Por exemplo, fragmentos de DNA sequenciados de duas pessoas, AAGCCTA para AAGCTTA, são diferentes em um único nucleotídeo. Neste caso, dizemos que existem dois alelos. Quase todos os SNPs comuns têm apenas dois alelos. Os SNPs ocorrem com mais freqüência em regiões do DNA que não afetam a sobrevivência do organismo: caso contrário, seriam eliminados por seleção natural. Outros fatores, como a recombinação genética e a taxa de mutação, também podem afetar a densidade do SNP. Há variações entre as populações humanas, portanto um alelo de SNP que é comum em um grupo geográfico ou étnico pode ser muito mais raro em outro.

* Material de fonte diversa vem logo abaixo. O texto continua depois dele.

Lemma discovered_valid source style endpoint name : name ≠ "" →
  validate_Operation (discovered_operation source style endpoint name) = Ok (discovered_operation source style endpoint name).
Proof.
  intros Hn. pose proof (str_replace_nonempty "." "_" name ltac:(done) Hn) as Hid. apply str_truthy_iff in Hn, Hid.
  pose proof (auth_param_name_nonempty source) as Ha%str_truthy_iff.
  apply validate_operation_eq.
  assert (unknown_risk_must_be_disabled (discovered_operation source style endpoint name) = discovered_operation source style endpoint name) as ->.
  { unfold unknown_risk_must_be_disabled. cbn [op_risk discovered_operation]. pose proof (classified name).
    by destruct (rm_risk_level (_classify_risk name)). }
  split_and!; [done| |done]. unfold operation_parts, Operation_fields, discovered_operation. cbn [op_id op_name op_jsonrpc op_risk op_params
    op_async_job op_sql op_confidence op_response_examples op_response_strategy op_graphql op_grpc_unary op_soap op_cli op_pagination op_sla].
  assert (RiskMetadata_fields (_classify_risk name) = true) as -> by (unfold _classify_risk; by repeat case_match).
  rewrite Hid, Hn. unfold discovered_params. unfold JsonRpcOperationConfig_fields. cbn [opt_all jr_method_name jr_jsonrpc_version jr_params_type]. rewrite Hn.
  destruct (_truthy_hint _), style; cbn [map app]; unfold validate_Param at 1, Param_fields at 1; cbn [pa_name extracted]; rewrite ?Ha; reflexivity.
Qed.

Lemma default_title_nonempty source title : _default_service_title source = Ok title → title ≠ "".
Proof.
  unfold _default_service_title. destruct (named _) as [n|] eqn:En; [intros [= <-]; by apply named_Some in En as [_ ?]|].
  destruct (opt_truthy _); [|by intros [= <-]]. intros H. apply obind_ok in H as (u & _ & H). injection H as <-.
  apply str_replace_nonempty; [done|]. destruct (str_truthy (url_hostname u)) eqn:E; [by apply str_truthy_iff|done].
Qed.

Lemma lower_nonempty s : s ≠ "" → lower s ≠ "".
Proof. by destruct s. Qed.

Lemma omap_id_Some {A} (l : list A) : omap id (Some <$> l) = l.
Proof. induction l as [|a l IH]; [done|]. cbn [fmap list_fmap omap list_omap id]. by f_equal. Qed.

(** A live endpoint that lists its methods is always described.  When the
    methods discovered have names that stay distinct once their dots are replaced,
    and the endpoint's address can be parsed, the definition made of them gives a
    description with exactly one operation for each, in order. *)
Theorem discovery_described repr source style title url u names source_hash discovery now :
  sc_url source = Some url → url ≠ "" → urlparse url = Ok u → _default_service_title source = Ok title →
  Forall (λ n, n ≠ "") names → NoDup (str_replace "." "_" <$> names) →
  ∃ ir, jsonrpc_description repr source
          (discovered_payload source title (_fallback_method_definition source style <$> names)) source_hash discovery now = Ok ir ∧
    op_name <$> ir_operations ir = names ∧ ir_base_url ir = url.
Proof.
  intros Hs Hu Hp Ht Hne Hnd. pose proof (default_title_nonempty _ _ Ht) as Htn.
  set (endpoint := if str_truthy (path u) then path u else "/").
  set (ops := discovered_operation source style endpoint <$> names).
  set (methods := _fallback_method_definition source style <$> names).
  assert (traverse (_method_to_operation endpoint) methods = Ok (Some <$> ops)) as Hm.
  { apply traverse_ok. unfold methods, ops. rewrite <-list_fmap_compose. apply Forall2_fmap_2. clear -Hne.
    induction Hne; constructor; [by apply discovered_method|done]. }
  assert (omap id (Some <$> ops) = ops) as Ho by apply omap_id_Some.
  assert (_resolve_base_url repr (discovered_payload source title methods) source false = Ok url) as Hb.
  { unfold _resolve_base_url, discovered_payload. rewrite Hs. cbn. by apply str_truthy_iff in Hu as ->. }
  apply str_truthy_iff in Htn as Htn'.
  assert (∀ nm md, nm ≠ "" → ∃ ir, describe "jsonrpc" nm "Discovered from a live JSON-RPC endpoint via system.listMethods." url (plain_auth no_auth)
    (sc_url source) source_hash ops [] md now = Ok ir ∧ ir_operations ir = ops ∧ ir_base_url ir = url) as Hd.
  { intros nm md Hnm. apply describe_total; [done| |].
    - unfold ops. apply Forall_fmap. eapply Forall_impl; [exact Hne|]. intros n. apply discovered_valid.
    - unfold ops. rewrite <-list_fmap_compose. exact Hnd. }
  assert (∃ nm md, nm ≠ "" ∧ jsonrpc_description repr source (discovered_payload source title methods) source_hash discovery now
    = describe "jsonrpc" nm "Discovered from a live JSON-RPC endpoint via system.listMethods." url (plain_auth no_auth)
        (sc_url source) source_hash ops [] md now) as (nm & md & Hnm & ->).
  { eexists _, _. split; [|unfold jsonrpc_description].
    2: { change (dict_mem (discovered_payload source title methods) "openrpc") with false. rewrite Hb.
         change (get_default (discovered_payload source title methods) "methods" (VList [])) with (VList methods).
         cbn [get_default discovered_payload dict_get str_eqb default from_option as_mapping obind get_or_none truthy iterate].
         cbn -[str_truthy describe urlparse traverse]. rewrite Htn', Hp. cbn -[str_truthy describe urlparse traverse].
         fold endpoint. rewrite Hm. cbn -[describe]. rewrite Ho. reflexivity. }
    by apply str_replace_nonempty, lower_nonempty. }
  destruct (Hd nm md Hnm) as (ir & -> & Eops & Eurl). exists ir. split_and!; [done| |done].
  rewrite Eops. unfold ops. rewrite <-list_fmap_compose. apply list_fmap_id.
Qed.

(** ** Worked definitions *)

Definition rpc_source (hints : dict string) : SourceConfig := mk_source (Some "http://node:6800/jsonrpc") None None None (Some "secret") hints.

Lemma discovery_described_witness : ∃ ir,
  jsonrpc_description (λ _, "") (rpc_source [("jsonrpc_auth_in_params", "yes")])
    (discovered_payload (rpc_source [("jsonrpc_auth_in_params", "yes")]) "node"
       (_fallback_method_definition (rpc_source [("jsonrpc_auth_in_params", "yes")]) positional <$> ["aria2.getStatus"; "aria2.remove"]))
    "h" [] 0 = Ok ir ∧
  op_name <$> ir_operations ir = ["aria2.getStatus"; "aria2.remove"] ∧
  op_ids ir = ["aria2_getStatus"; "aria2_remove"] ∧
  (λ o, rm_risk_level (op_risk o)) <$> ir_operations ir = [safe; dangerous] ∧
  (λ o, pa_name <$> op_params o) <$> ir_operations ir = [["token"; "payload"]; ["token"; "payload"]].
Proof.
  destruct (discovery_described (λ _, "") (rpc_source [("jsonrpc_auth_in_params", "yes")]) positional "node" "http://node:6800/jsonrpc"
    (mk_split "http" "node:6800" "/jsonrpc" "" "") ["aria2.getStatus"; "aria2.remove"] "h" [] 0) as (ir & E & Hn & _).
  - reflexivity.
  - discriminate.
  - vm_compute. reflexivity.
  - vm_compute. reflexivity.
  - repeat constructor; discriminate.
  - apply (bool_decide_eq_true_1 _). vm_compute. reflexivity.
  - exists ir. split; [exact E|]. split; [exact Hn|]. vm_compute in E. injection E as <-. by vm_compute.
Defined.

(** Dots and underscores are one in an identifier: two such methods fail the
    whole extraction. *)
Example jsonrpc_dots_and_underscores_clash :
  match jsonrpc_description (λ _, "") (rpc_source [])
          [("methods", VList [VDict [("name", VStr "a.b")]; VDict [("name", VStr "a_b")]])] "h" [] 0 with
  | Raise e => exn_type e = "ValueError" | Ok _ => False end.
Proof. vm_compute. reflexivity. Qed.

(** A method is safe by how its name starts: one that gets and deletes is, too. *)
Example jsonrpc_prefix_decides : rm_risk_level (_classify_risk "queue.getAndDelete") = safe.
Proof. reflexivity. Qed.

Estas variações genéticas entre indivíduos (particularmente em partes não codificantes do genoma) são às vezes exploradas na coleta de DNA, que é usada na ciência forense. Além disso, essas variações genéticas causam diferenças em nossa suscetibilidade a doenças. A gravidade das doenças e a forma como nosso corpo responde aos tratamentos também são manifestações de variações genéticas. Por exemplo, uma única mutação de base no gene APOE (apolipoproteína E) está associada a um maior risco de doença de Alzheimer.